Segment Start: Supplied records
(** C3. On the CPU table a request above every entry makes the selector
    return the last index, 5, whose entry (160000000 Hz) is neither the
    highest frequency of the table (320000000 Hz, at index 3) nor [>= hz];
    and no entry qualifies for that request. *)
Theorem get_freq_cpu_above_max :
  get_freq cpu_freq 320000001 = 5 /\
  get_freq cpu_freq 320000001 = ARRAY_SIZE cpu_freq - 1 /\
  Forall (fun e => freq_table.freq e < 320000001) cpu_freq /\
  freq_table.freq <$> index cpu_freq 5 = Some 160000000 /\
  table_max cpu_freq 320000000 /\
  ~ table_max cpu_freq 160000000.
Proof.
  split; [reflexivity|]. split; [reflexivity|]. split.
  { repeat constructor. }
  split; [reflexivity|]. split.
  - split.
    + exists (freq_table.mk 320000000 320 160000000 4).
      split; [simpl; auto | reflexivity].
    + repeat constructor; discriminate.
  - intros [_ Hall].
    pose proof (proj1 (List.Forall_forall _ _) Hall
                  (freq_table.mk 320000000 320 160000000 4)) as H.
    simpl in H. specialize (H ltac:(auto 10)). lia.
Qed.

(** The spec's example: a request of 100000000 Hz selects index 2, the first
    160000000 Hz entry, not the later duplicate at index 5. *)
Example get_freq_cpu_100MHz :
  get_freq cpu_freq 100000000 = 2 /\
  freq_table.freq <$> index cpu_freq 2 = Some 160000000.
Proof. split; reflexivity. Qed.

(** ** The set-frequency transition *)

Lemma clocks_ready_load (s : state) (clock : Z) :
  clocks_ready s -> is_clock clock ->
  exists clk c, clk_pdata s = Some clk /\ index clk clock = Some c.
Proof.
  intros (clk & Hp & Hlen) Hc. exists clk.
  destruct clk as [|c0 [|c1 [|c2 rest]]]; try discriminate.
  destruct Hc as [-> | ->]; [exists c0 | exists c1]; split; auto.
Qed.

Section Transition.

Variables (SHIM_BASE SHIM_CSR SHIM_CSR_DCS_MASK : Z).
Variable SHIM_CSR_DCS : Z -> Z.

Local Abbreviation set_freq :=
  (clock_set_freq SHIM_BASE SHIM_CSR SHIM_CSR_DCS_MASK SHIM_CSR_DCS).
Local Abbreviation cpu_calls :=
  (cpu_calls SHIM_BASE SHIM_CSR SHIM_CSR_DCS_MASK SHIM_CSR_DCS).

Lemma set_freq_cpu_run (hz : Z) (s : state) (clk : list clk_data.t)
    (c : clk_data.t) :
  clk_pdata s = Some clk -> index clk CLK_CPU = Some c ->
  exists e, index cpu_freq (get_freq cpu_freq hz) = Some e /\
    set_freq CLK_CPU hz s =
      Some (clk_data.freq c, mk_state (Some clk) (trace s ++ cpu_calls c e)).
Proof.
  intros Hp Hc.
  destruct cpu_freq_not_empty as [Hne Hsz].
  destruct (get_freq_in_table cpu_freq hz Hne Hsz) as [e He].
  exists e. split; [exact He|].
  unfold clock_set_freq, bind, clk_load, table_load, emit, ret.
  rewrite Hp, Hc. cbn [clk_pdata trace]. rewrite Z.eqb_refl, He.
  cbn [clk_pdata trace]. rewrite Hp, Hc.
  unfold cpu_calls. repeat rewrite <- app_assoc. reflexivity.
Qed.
Segment End: Supplied records
→ **About this task**
Look for the line that contains "Local Abbreviation cpu_calls" in the listing above. Set down that line and each line after it, ending with the last one.

→ **Response below**
Local Abbreviation cpu_calls :=
  (cpu_calls SHIM_BASE SHIM_CSR SHIM_CSR_DCS_MASK SHIM_CSR_DCS).

Lemma set_freq_cpu_run (hz : Z) (s : state) (clk : list clk_data.t)
    (c : clk_data.t) :
  clk_pdata s = Some clk -> index clk CLK_CPU = Some c ->
  exists e, index cpu_freq (get_freq cpu_freq hz) = Some e /\
    set_freq CLK_CPU hz s =
      Some (clk_data.freq c, mk_state (Some clk) (trace s ++ cpu_calls c e)).
Proof.
  intros Hp Hc.
  destruct cpu_freq_not_empty as [Hne Hsz].
  destruct (get_freq_in_table cpu_freq hz Hne Hsz) as [e He].
  exists e. split; [exact He|].
  unfold clock_set_freq, bind, clk_load, table_load, emit, ret.
  rewrite Hp, Hc. cbn [clk_pdata trace]. rewrite Z.eqb_refl, He.
  cbn [clk_pdata trace]. rewrite Hp, Hc.
  unfold cpu_calls. repeat rewrite <- app_assoc. reflexivity.
Qed.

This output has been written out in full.